Hal ini diungkapkan Ketua JAMPI, Zakaria Rambe, Senin (11/12) ketika dihubungi via WhatsApp.

Zakaria yang akrab disapa Jack ini menilai, keputusan untuk menutup PETI di Kotanopan sudah tepat. Hal ini dikarenakan efek dari PETI di Kotanopan lebih besar dampaknya dibandingkan hasil yang didapat dari PETI tersebut.

“Keputusan untuk menutup PETI sudah tepat.
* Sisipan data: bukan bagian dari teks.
(** * python-metrohash: the build script [setup.py] and the streaming
    hash engine it compiles.

    The first part embeds [setup.py] statement by statement: the module
    globals are a finite map from names to values, in which a name is
    unbound until the statement that assigns it has run, every statement
    is a function from states to a Python outcome (a state or a raised
    exception), and the host (interpreter, operating system, installed
    packages) is a record of the answers the script obtains from it.

    The second part is the hash engine. Its C++ sources are listed in
    [CXXSOURCES] but are not part of the sources embedded here, so the
    engine is modelled from the specification, with the mixing functions
    left as parameters. *)

From stdpp Require Import base option list strings gmap.
From Stdlib Require Import ZArith Lia.
From Equations Require Import Equations.

Local Open Scope string_scope.
Local Open Scope Z_scope.

(** ** Python outcomes *)

Module Py.

(** An exception raised by a Python operation. Every value of this type
    is an instance of Python's [Exception] class, which is what the two
    [except Exception] clauses of the script name; [ImportError] is kept
    apart because line 25 catches that class only. Interpreter exit
    requests ([KeyboardInterrupt], [SystemExit]) derive from
    [BaseException] alone and are not operations' results. *)
Inductive exn : Type :=
| ImportError (msg : string)
| OtherException (cls msg : string).

Inductive result (A : Type) : Type :=
| Ok (a : A)
| Raise (e : exn).
Arguments Ok {A} a.
Arguments Raise {A} e.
Apa ada yang mau bertanggungjawab jika ada korban jiwa akibat kerusakan lingkungan akibat PETI. Jangan dilihat untungnya saja, tapi lihat juga dampaknya,” ungkapnya

Selain itu, Zakaria juga menuturkan, berdasarkan hukum, apa yang terjadi di Kotanopan merupakan kegiatan ilegal. Negara sudah menetapkan wilayah-wilayah mana saja yang hasil alamnya bisa dieksplorasi. Sehingga jika ada kelompok atau orang yang melakukan eksplorasi di luar wilayah yang ditetapkan oleh negara dinyatakan ilegal.
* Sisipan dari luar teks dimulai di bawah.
(** ** The clamp *)

(** C1, as stated, fails: a motor reporting NaN gives a product that is not
    in [[0, 640]], and the function returns that NaN, not 0. *)
Lemma clamp_outside_nan_counterexample :
  on_screen (position_of (motor_at nan) * 1) 640 = false /\
  returned (centroid_from_motor 640 1) (motor_at nan) = nan /\
  returned (centroid_from_motor 640 1) (motor_at nan) <> 0.
Proof.
  split; [reflexivity|]. split; [reflexivity|].
  change (returned (centroid_from_motor 640 1) (motor_at nan)) with nan.
  exact Float64.nan_neq_zero.
Qed.

(** C1, amended: the function returns [position * scale] when
    [0 <= position * scale <= size], and 0 when [position * scale < 0] or
    [position * scale > size]; for a product and a size that are not NaN the
    latter is exactly when the product is outside [[0, size]].  A NaN
    product is returned as it is, and under a NaN size a product that is
    not negative is returned as it is. *)
Theorem centroid_from_motor_clamp (motor : SynAxis) (size scale : float) :
  let centroid := position_of motor * scale in
  let result := returned (centroid_from_motor size scale) motor in
  (on_screen centroid size = true -> result = centroid) /\
  ((centroid <? 0) || (size <? centroid) = true -> result = 0) /\
  (on_screen centroid size = false ->
   is_nan centroid = false -> is_nan size = false -> result = 0) /\
  (is_nan centroid = true -> result = centroid) /\
  (is_nan size = true -> (centroid <? 0) = false -> result = centroid).
Proof.
  intros centroid result. subst centroid result. repeat split.
  - intros H. apply returned_passed, on_screen_guard, H.
  - apply returned_clamped.
  - intros H Hc Hs. apply returned_clamped, off_screen_guard; assumption.
  - intros H. apply returned_passed, nan_guard, H.
  - intros Hs H0. apply returned_passed.
    rewrite H0, (Float64.nan_ltb_l size _ Hs). reflexivity.
Qed.

(** C2: the value returned is a function of the reported position and of
    the [size] and [scale] arguments; nothing else about the motor, and
    nothing outside it, enters. *)
Theorem centroid_from_motor_deterministic
    (motor1 motor2 : SynAxis) (size scale : float) :
  position_of motor1 = position_of motor2 ->
  returned (centroid_from_motor size scale) motor1
  = returned (centroid_from_motor size scale) motor2.
Proof.
  intros H. unfold returned. rewrite !centroid_from_motor_unfold, H.
  reflexivity.
Qed.

Lemma centroid_from_motor_deterministic_witness :
  position_of (motor_at 420)
  = position_of {| axis_name := "y"; readback := 420; setpoint := 35 |} /\
  returned (centroid_from_motor 640 1) (motor_at 420)
  = returned (centroid_from_motor 640 1)
      {| axis_name := "y"; readback := 420; setpoint := 35 |}.
Proof.
  split; [reflexivity|].
  apply (centroid_from_motor_deterministic (motor_at 420)
           {| axis_name := "y"; readback := 420; setpoint := 35 |} 640 1).
  reflexivity.
Defined.

(** C7: the motor is only read.  Whatever its state and whatever the
    arguments, the motor after the call is the motor before it: name,
    readback and setpoint alike. *)
Theorem centroid_from_motor_reads_only (motor : SynAxis) (size scale : float) :
  final (centroid_from_motor size scale) motor = motor /\
  position_of (final (centroid_from_motor size scale) motor)
  = position_of motor.
Proof.
  unfold final. rewrite centroid_from_motor_unfold. split; reflexivity.
Qed.

(** ** The ends of the interval *)

(** C3, as stated, fails for a negative [size]: with [size = -5] and a
    product of exactly [-5] the function returns 0, which is not [size]. *)
Lemma closed_interval_negative_size_counterexample :
  (position_of (motor_at (-5)) * 1 =? -5) = true /\
  returned (centroid_from_motor (-5) 1) (motor_at (-5)) = 0 /\
  (returned (centroid_from_motor (-5) 1) (motor_at (-5)) =? -5) = false.
Proof. repeat split; reflexivity. Qed.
“Indonesia ini negara hukum. Negara juga menentukan kawasan-kawasan mana saja yang boleh di eksplorasi. Di luar wilayah itu, sama saja ilegal dan ada aturan hukumnya,” terang Zakaria Rambe yang juga seorang praktisi hukum ini.

Dia pun mengatakan polemik di masyarakat saat ini tentang penutupan PETI tak mendasar. Hal ini dikarenakan seolah-olah masyarakat dibenturkan oleh oknum-oknum yang hanya ingin keuntungan saja. Tanpa melihat sebab akibatnya.

Bahkan dia pun menguraikan, metode penambangan secara tradisional tidak pernah ada larangan. Hanya saja tidak boleh menggunakan zat-zat kimia berbahaya dan melakukan pengrusakan lingkungan.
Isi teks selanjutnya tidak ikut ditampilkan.